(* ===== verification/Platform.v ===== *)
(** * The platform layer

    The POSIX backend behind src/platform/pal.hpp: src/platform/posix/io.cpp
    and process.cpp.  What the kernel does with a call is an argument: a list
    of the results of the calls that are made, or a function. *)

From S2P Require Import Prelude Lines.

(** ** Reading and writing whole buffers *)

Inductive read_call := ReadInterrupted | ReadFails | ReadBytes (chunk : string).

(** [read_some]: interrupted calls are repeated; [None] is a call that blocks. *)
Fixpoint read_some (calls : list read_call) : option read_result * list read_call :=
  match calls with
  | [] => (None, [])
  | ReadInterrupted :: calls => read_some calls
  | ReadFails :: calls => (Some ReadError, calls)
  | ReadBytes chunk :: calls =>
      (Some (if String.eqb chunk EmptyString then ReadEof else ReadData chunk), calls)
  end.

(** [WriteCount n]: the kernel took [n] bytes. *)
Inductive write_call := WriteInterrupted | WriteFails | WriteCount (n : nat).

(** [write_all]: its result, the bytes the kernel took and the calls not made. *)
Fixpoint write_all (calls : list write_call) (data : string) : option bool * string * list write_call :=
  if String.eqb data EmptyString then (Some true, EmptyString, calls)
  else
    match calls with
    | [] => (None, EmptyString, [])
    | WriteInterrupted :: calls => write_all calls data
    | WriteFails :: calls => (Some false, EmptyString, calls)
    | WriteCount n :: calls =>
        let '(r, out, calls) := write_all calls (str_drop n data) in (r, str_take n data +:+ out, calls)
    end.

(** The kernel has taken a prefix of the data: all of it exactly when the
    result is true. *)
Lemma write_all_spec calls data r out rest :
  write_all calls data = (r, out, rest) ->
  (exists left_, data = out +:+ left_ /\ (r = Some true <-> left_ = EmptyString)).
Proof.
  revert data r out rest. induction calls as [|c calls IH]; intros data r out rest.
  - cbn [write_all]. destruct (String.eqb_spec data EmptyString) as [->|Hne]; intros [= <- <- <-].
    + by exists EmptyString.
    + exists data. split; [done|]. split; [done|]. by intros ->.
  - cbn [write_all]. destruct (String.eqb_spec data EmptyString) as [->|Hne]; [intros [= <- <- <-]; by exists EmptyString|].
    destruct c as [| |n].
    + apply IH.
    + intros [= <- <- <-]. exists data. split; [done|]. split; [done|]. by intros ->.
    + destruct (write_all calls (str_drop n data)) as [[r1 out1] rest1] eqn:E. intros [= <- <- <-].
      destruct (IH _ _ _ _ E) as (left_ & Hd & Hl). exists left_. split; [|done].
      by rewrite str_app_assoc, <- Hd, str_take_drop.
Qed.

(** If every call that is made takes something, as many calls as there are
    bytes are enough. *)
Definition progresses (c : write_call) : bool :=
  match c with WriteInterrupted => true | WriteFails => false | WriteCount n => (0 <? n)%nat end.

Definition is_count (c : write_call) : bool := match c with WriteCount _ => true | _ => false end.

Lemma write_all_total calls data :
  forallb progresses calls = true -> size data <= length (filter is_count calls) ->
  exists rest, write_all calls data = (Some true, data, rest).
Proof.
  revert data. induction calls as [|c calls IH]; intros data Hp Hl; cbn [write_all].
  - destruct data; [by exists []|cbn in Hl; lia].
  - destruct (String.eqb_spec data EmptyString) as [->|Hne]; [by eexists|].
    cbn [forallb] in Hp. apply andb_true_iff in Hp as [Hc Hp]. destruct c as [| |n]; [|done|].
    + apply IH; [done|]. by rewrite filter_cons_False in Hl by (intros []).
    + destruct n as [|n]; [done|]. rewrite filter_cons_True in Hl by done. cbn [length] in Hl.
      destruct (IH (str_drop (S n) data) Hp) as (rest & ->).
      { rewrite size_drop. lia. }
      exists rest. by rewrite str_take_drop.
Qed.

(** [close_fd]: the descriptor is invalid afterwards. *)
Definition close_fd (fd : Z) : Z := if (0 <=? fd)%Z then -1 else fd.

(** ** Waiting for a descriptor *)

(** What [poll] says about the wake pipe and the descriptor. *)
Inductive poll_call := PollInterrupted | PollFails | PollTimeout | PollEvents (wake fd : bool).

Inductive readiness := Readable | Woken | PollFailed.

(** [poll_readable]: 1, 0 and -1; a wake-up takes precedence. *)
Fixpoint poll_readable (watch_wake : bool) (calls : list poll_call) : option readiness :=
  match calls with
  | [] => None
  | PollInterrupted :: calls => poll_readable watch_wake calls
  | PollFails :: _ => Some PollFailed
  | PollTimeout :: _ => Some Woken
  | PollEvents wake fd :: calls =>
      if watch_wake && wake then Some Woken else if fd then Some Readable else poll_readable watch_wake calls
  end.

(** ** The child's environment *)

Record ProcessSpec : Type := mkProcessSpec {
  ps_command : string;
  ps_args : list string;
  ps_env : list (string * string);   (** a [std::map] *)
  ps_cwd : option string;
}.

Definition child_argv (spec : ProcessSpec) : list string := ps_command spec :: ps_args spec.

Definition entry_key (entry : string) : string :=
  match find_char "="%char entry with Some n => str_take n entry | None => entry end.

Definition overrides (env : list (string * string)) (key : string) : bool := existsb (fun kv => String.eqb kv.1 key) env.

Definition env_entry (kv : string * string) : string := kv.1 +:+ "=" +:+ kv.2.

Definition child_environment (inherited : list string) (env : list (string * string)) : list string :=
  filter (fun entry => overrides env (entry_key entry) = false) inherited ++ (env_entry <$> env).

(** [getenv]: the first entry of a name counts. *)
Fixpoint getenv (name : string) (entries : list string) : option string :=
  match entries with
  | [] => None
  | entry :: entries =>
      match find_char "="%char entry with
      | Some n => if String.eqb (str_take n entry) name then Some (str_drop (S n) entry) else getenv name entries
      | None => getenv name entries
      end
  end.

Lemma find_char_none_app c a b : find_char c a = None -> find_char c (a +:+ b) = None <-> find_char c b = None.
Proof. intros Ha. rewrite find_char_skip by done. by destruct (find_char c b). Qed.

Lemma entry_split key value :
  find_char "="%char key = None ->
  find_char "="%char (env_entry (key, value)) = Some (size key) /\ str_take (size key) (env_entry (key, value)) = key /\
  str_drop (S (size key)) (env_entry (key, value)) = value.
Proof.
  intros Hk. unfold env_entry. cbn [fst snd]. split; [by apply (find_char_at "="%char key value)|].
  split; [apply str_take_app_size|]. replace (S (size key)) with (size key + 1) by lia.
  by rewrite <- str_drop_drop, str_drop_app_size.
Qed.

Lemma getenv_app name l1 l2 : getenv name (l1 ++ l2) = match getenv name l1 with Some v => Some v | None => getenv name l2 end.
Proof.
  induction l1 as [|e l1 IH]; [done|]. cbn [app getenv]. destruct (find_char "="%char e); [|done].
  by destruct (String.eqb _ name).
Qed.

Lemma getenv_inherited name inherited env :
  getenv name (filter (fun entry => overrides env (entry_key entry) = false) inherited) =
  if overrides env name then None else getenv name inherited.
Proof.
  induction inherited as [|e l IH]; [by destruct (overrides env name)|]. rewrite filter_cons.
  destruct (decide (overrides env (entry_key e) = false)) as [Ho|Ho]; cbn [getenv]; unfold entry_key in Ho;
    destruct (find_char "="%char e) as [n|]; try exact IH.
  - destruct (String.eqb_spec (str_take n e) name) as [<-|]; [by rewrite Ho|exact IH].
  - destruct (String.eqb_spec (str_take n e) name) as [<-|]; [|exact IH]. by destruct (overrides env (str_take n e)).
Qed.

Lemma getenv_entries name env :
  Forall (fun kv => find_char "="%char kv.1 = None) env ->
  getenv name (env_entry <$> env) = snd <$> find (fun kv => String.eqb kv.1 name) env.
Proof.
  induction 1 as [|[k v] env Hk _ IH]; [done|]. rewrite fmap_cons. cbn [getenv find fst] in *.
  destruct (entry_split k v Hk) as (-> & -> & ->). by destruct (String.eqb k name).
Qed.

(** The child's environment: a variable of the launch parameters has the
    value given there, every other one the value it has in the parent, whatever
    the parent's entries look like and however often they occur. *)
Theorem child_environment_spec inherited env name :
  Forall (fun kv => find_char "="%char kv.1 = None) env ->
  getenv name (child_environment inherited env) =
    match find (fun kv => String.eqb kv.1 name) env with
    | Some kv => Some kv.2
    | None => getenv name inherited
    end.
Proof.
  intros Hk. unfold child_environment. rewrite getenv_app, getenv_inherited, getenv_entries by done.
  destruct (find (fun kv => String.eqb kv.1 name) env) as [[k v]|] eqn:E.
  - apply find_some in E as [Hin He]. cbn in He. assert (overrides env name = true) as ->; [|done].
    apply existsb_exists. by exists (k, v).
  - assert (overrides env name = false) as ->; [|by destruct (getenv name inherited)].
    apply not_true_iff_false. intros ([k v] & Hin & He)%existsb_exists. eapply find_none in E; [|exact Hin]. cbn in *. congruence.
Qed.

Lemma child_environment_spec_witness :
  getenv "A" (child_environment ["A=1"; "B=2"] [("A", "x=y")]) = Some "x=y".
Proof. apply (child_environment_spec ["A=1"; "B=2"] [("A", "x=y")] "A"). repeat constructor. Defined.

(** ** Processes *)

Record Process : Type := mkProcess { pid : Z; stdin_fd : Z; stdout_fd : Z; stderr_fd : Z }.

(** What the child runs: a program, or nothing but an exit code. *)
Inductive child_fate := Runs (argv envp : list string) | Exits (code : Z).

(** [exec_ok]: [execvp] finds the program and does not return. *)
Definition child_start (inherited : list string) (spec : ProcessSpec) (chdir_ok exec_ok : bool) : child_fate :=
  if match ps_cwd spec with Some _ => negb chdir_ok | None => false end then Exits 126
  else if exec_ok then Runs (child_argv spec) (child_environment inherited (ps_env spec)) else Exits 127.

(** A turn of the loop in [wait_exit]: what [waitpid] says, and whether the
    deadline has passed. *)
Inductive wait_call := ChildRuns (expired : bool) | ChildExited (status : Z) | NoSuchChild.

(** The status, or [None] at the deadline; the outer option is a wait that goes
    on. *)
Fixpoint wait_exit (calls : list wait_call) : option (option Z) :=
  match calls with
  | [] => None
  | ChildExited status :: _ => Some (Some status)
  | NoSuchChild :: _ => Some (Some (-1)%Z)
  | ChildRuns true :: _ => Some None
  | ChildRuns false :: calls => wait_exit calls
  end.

---

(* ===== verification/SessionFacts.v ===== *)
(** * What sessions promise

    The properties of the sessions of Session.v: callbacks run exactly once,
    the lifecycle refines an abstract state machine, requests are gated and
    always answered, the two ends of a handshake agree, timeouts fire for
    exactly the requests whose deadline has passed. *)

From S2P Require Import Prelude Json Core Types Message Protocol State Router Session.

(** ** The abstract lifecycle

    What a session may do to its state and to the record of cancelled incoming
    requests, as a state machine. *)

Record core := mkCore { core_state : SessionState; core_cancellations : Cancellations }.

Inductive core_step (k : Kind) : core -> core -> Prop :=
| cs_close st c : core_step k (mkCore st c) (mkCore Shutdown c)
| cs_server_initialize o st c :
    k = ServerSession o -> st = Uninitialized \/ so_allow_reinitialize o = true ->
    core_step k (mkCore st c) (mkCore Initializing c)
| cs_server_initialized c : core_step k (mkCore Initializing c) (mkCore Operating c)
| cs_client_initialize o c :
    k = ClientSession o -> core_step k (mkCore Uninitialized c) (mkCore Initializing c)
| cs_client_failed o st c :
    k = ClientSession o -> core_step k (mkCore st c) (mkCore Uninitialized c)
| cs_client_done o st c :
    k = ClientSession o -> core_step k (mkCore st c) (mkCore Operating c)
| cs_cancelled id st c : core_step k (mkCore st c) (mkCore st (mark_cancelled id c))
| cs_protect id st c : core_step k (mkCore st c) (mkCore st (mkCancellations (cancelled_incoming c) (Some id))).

### TASK OBJECTIVE
Where the listing above reaches the line that contains "value given there, every", start retyping, and finish with the line that contains "match find (fun"; reproduce those lines exactly and no others.

### SOLUTION TO THIS EXERCISE
    value given there, every other one the value it has in the parent, whatever
    the parent's entries look like and however often they occur. *)
Theorem child_environment_spec inherited env name :
  Forall (fun kv => find_char "="%char kv.1 = None) env ->
  getenv name (child_environment inherited env) =
    match find (fun kv => String.eqb kv.1 name) env with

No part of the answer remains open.